Family Romance LLC
A Tokyo esiste un’agenzia che fornisce attori che facciano la parte di qualcuno nella vita reale, non in un film o a teatro. C’è chi non ha abbastanza invitati al matrimonio e vuole aggiungere una tavolata, chi ha bisogno di richiamare più pubblico a un evento o presentarsi con un amico in una situazione sociale, chi ha bisogno di un capro espiatorio che si prenda una sgridata al posto suo. Sono tutti potenziali clienti della Family Romance, il cui presidente è un personaggio molto carismatico che è apparso spesso sui media giapponesi perché -questo sia chiaro- la sua attività è molto bizzarra persino qui.
L’unico legame fra Werner Herzog e il Giappone a cui io possa pensare è una sua breve apparizione nel documentario Tokyo ga di Wim Wenders, nel quale, di ritorno dall’Australia, Herzog incontra l’altro tedesco sulla cima della Tokyo Tower.
Adesso su MUBI è uscito un suo film ambientato e girato a Tokyo: Family Romance LLC, il cui protagonista è proprio Yuichi Ishii, il capo della stessa agenzia. Non è un documentario, ma alcuni personaggi ripresi (da Herzog stesso) probabilmente non sanno di essere in un film pensato come fiction.
Gli attori non sono professionisti ma, appunto, il vero gestore di questa agenzia e altre persone alla loro prima esperienza.
La storia esplora il tema della finzione utilizzata per raggiungere risultati emotivi reali, un’attività particolarmente sviluppata in Giappone. Senza arrivare agli amici in affitto, questo paese trabocca di locali in cui passare del tempo parlando con ragazze o ragazzi, farsi servire da bere e confidare cose che forse a persone più intime è difficile dire, ci sono servizi telefonici con i quali intrecciare rapporti umani con sconosciuti senza volto, bar in cui più che le bevande quello che ha valore è chi le serve, il suo carisma, la sua capacità di ascoltare e capire.

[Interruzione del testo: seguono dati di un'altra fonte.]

(* ===== verification/Prelude.v ===== *)
(** * Pinhead: a virtual filesystem served by Lua handlers

    Pinhead ([src/src]) runs a Lua script that registers handler functions for
    path patterns, and serves the resulting tree of files through several
    frontends: a 9P2000 server (Unix socket, TCP, TLS, UDP), an SFTP server over
    SSH, and a FUSE mount.  A frontend turns each protocol message into a
    [Request] (operation, path, payload); one router task matches the path
    against the patterns, picks the handler and waits for the worker pool, whose
    workers each run the script's functions in a Lua state of their own; the
    reply goes back to the frontend, which encodes it.

    ** Files

    - [Prelude] (this file): byte strings, results, machine integers (an [N] with
      its wrap-around written out), slices, and the class [IterOrder] of the
      iteration orders a Rust [HashMap] may have.
    - [RustStr]: the functions of Rust's [str] and [String] the program uses, as
      executable definitions on byte lists, with UTF-8 validation and lossy
      decoding.
    - [Proc]: effectful handlers as trees of critical sections, requests and
      sends ([proc]), with three readings (alone: [run]; in any environment:
      [may]; interleaved with others: [step]) and their proof rules ([wp], [rg],
      [steps_ok]).
    - [Wire]: 9P integers, strings, qids, stat records and multiplexer frames
      ([src/src/frontend/ninep.rs]).
    - [Router]: operations ([fsop.rs]), the merge of the registrations
      ([main.rs]), [dispatch] and the router loop ([router.rs]).
    - [Ninep]: the state [NinepState] of the 9P server and every message handler
      ([ninep.rs]); [NinepReplies], [NinepInv] and [NinepSpec] prove what the
      handlers answer, which invariants they keep when connections interleave,
      and what each message does; [NinepConn] models streams, the message loop,
      the multiplexer and UDP, and [Serve] the accept loops.
    - [NinepClient]: the 9P client ([ninep_client.rs]) and its composition with
      the server.
    - [SshAuth], [SshServe], [Sftp]: authentication, the running SSH server with its
      connections, and the SFTP subsystem ([sshfs.rs]).
    - [Fuse]: the FUSE frontend ([fuse.rs]).
    - [Handler]: the host functions a script calls while it runs, in [compile]
      and again in each worker, and the call of a registered function
      ([handler.rs]).
    - [Worker]: the dispatcher and the workers ([worker.rs]) as a step relation;
      [System]: the frontends, known through the class [Frontend], the router task
      and the pool composed through their channels.
    - [Serialize]: Lua values, JSON values, path queries and CSV
      ([serialize.rs]); [Store]: the databases [doc] and [sql] ([store.rs]);
      [Fs], [Env], [Req]: files, environment and HTTP ([fs.rs], [env.rs],
      [req.rs]), each over an interface of what it calls.
    - [Runtime] and [Tables]: the tables of functions a script may call
      ([setup_runtime_apis] of [handler.rs]) and its working directory.
    - [Main]: the start of the program ([main.rs]), and the composition of the
      script, the routes and the workers; [Program]: what it starts, running, with
      9P servers, FUSE mounts and SFTP connections as the frontends; [Lifecycle]:
      the servers' tasks and socket files, and the shutdown.

    A definition has the name of the Rust item it models, or of the item and the
    part of it (the map of the development gives the lines).  A method on a
    shared object takes and returns the object's state; a critical section of a
    lock is one [Lock] of a [proc]; a call of the router is one [Call], whose
    answer is arbitrary unless a theorem fixes a backend; what is written to the
    peer is a [Send]; [?] on an error is [Fail] and an index out of range is
    [Panic].

    ** What the theorems show

    - Requests: every reply in the running program, at any point of any schedule,
      is what the Lua function of the last registration of the pattern and the
      operation returned in a worker that re-executed the script and served some
      of the requests answered before ([Program.program_answers_requests], for a
      script whose runs are the same); the program starts the
      frontends the script asked for ([Main.main_starts_frontends]).
    - Composition of the tasks: no reply is doubled or overtaken
      ([System.replies_linearizable]); when Lua states can be built and handlers
      return, the router and the pool answer every request in a bounded number of
      their steps ([System.program_drains]), and one handler that does not return
      stops every frontend ([System.looping_handler_blocks]).  The frontends make
      only steps they can make with arbitrary replies
      ([System.program_refines_frontends]), so that what their files show at every
      point of every interleaving holds in the program
      ([Program.program_sessions_wf], [Program.program_inodes_wf]).  The pool keeps
      every request in one place until it is answered, or lost with a worker that
      ended ([Worker.pool_conserves_requests]), and in the program it never grows
      ([System.pool_stays_small]).  The program ends after an interrupt and leaves
      no socket file ([Lifecycle.program_leaves_no_socket]).
    - Workers: a worker runs the script again, and holds under each name the
      function its own run registered at that position, whatever the two runs do
      ([Handler.workers_hold_registered_functions]).
    - Protocol safety: each 9P message, SFTP packet and FUSE operation gets
      exactly one reply with its tag, id or type ([NinepConn], [NinepReplies],
      [Sftp], [Fuse]), an extended SFTP request none; the two malformed messages
      that make a 9P handler panic.
    - Invariants under interleaving: the 9P tables ([NinepInv]), the inode table
      ([Fuse.fuse_table_wf]) and the worker pool, at every point of every
      schedule.
    - Functional behaviour: walking, reading, listing, creating and renaming by
      9P message ([NinepSpec]); the client against the server, for whole files
      ([NinepClient]); the streams of a multiplexed connection
      ([Serve.mux_stream_answers]); SFTP and FUSE operations; which passwords and
      keys are accepted, and the base64 decoder against an encoder ([SshAuth]); that no
      SFTP loop runs before one of them was, at any point of any run of the SSH server
      ([SshServe.sftp_needs_credentials]).
    - Client and server: a script that reads a file with [ninep_client] gets what the
      router of the other server serves ([Runtime.script_reads_remote_file]).
    - Data: JSON values survive the way through Lua, CSV text the way through
      rows ([Serialize]); a document store is a map from keys to values and a
      closed handle is dead ([Store]); the last write of an environment variable
      wins ([Env]); what a file's metadata becomes ([Fs]); how a call of the
      HTTP client ends, errors and panics included ([Req], [Tables]); a jq filter gives all its outputs or its first error
      ([Runtime.json_jq_outputs]).
    - Accept loops: the UDP server sends one datagram for each it gets that has a
      header, an empty one when the handler fails, until a malformed one ends it; the
      TCP server serves one connection at a time ([Serve]).
    - Divergences: theorems named after what goes wrong ([stat_strings_overrun],
      [format_ls_misreads], [tcp_client_stalls], [readdir_never_ends],
      [openssh_keys_not_loaded], [pool_stays_small],
      [bare_script_at_root], ...) state defects of the code as it is.

    ** Bounds and fuel

    Integers wrap as in the release profile the repository builds with, and
    [usize] has 64 bits.  Theorems about counters (qids, fids, handles, inodes)
    bound the number of steps below [2 ^ 64].  Loops that are not structural take
    fuel: the message loops need more than the bytes of their input, as each
    message takes at least four of them ([NinepConn.run_connection],
    [Sftp.sftp_loop]); a read from the multiplexer gets two units more than the
    queued payloads ([NinepConn.mux_fuel]); the client's read loop needs two
    turns and its write loop one per chunk ([NinepClient.client_write_terminates]); the printers of numbers get
    one unit per bit; the cleanup of the pool gets one per worker it may add.
    The theorems about these loops give their result, not only its correctness if
    there is one.

    ** Not modelled

    Addresses and file descriptors of sockets (a bind succeeds or fails), TLS
    handshakes, host keys; failures of writing a reply (the code ignores them); the
    messages printed while the program runs; time, which the schedules replace.
    A call of a Lua function returns or does not as the parameter [returns] says;
    what it computes depends on its worker's Lua state and its arguments only, so
    that handlers of two workers do not see each other's writes to files,
    databases or the environment.  Tables made from JSON are gone through in
    insertion order (Lua's is arbitrary; what is encoded from them is sorted).
    The writer task of a database runs as soon as it is spawned, and the removal of
    a socket file is taken to succeed (the code ignores its failure).
    The Lua VM ([mlua]), the trie of [matchit], the SSH and SFTP codecs
    ([russh], [russh_sftp]), the FUSE kernel protocol ([fuser]), SQLite
    ([rusqlite]), libcurl ([curl]), the printers and parsers of the formats
    ([serde_json], [serde_yaml], [toml], [csv]) and the jq engine ([jaq]) are
    parameters of the definitions that use them, with laws where a theorem needs
    one.  [json.rs], [task.rs], [source.rs], [sink.rs] and [processor.rs] belong
    to no module of the program. *)
From stdpp Require Export base numbers list gmap strings relations.
From Stdlib Require Export Ascii NArith Lia.
From Stdlib Require String.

Chi lavora come hostess o hosto in un club vende questo: la vicinanza e la possibilità di un rapporto umano. Non è un caso che in Giappone il tabù verso la prostituzione sia un po’ più fluido che in Europa, almeno quella mediterranea.
E poi ci sono le usanze più particolari come interrogare indovini e sciamani, una pratica molto diffusa e normalizzata qui (ci sono dei gabbiotti in alcuni centri commerciali dove farsi leggere la mano, le carte, il futuro). Lo sviluppo di robot dichiaratamente antropomorfi segue un po’ la stessa idea: un artificio che provochi effetti psichici positivi al genere umano. Il punto è: quanto siamo consapevoli di essere ingannati? E quanto conta? Allargando il campo: non sappiamo forse benissimo che un film o un romanzo sono oggetti di fantasia? Pur essendo consci che gli attori sullo schermo recitano ci emozioniamo lo stesso: su questo si basa l’impostura dell’arte, la sospensione dell’incredulità.
Herzog esplora il Giappone senza giudicare e presenta un po’ di questi temi con una storia che sembra un carburante per far riflettere il cervello. In alcune parti sembra di vedere una finzione nella finzione, come in alcuni melodrammi in cui i cantanti vestono i panni dei personaggi che a loro volta recitano (un esempio su tutti Così fan tutte). È un film con chiare imperfezioni, alcune scene sono poco credibili viste da uno che abita a Tokyo e conosce le abitudini locali, e ogni tanto gli attori sono poco convincenti. In ogni caso sono certamente meglio di qualunque attore giapponese tra quelli che vedo in giro, quindi meglio così.
Il film è corredato da una introduzione del regista e una piccola intervista in cui Herzog si conferma un uomo profondo, ricco di una rara intelligenza compassionevole; lo ascolterei per ore. Il film racconta dell’umanità stessa, anche se presa in un suo aspetto apparentemente assurdo.
Un fatto divertente: in questo film compaiono due persone che ho conosciuto: una sciamana e un impiegato dell’agenzia stessa. Quest’ultimo mi ha raccontato che una volta, chiamato a un pranzo di matrimonio come figurante, ha partecipato alla piccola riffa che si fa tra gli invitati e ha vinto un piccolo elettrodomestico tipo un tostapane. Lo ha ricevuto ringraziando e se lo è portato a casa. Il giorno dopo gli sposi lo hanno chiamato piuttosto seccati perché doveva restituirlo. Va bene amico su ordinazione, ma il tostapane no.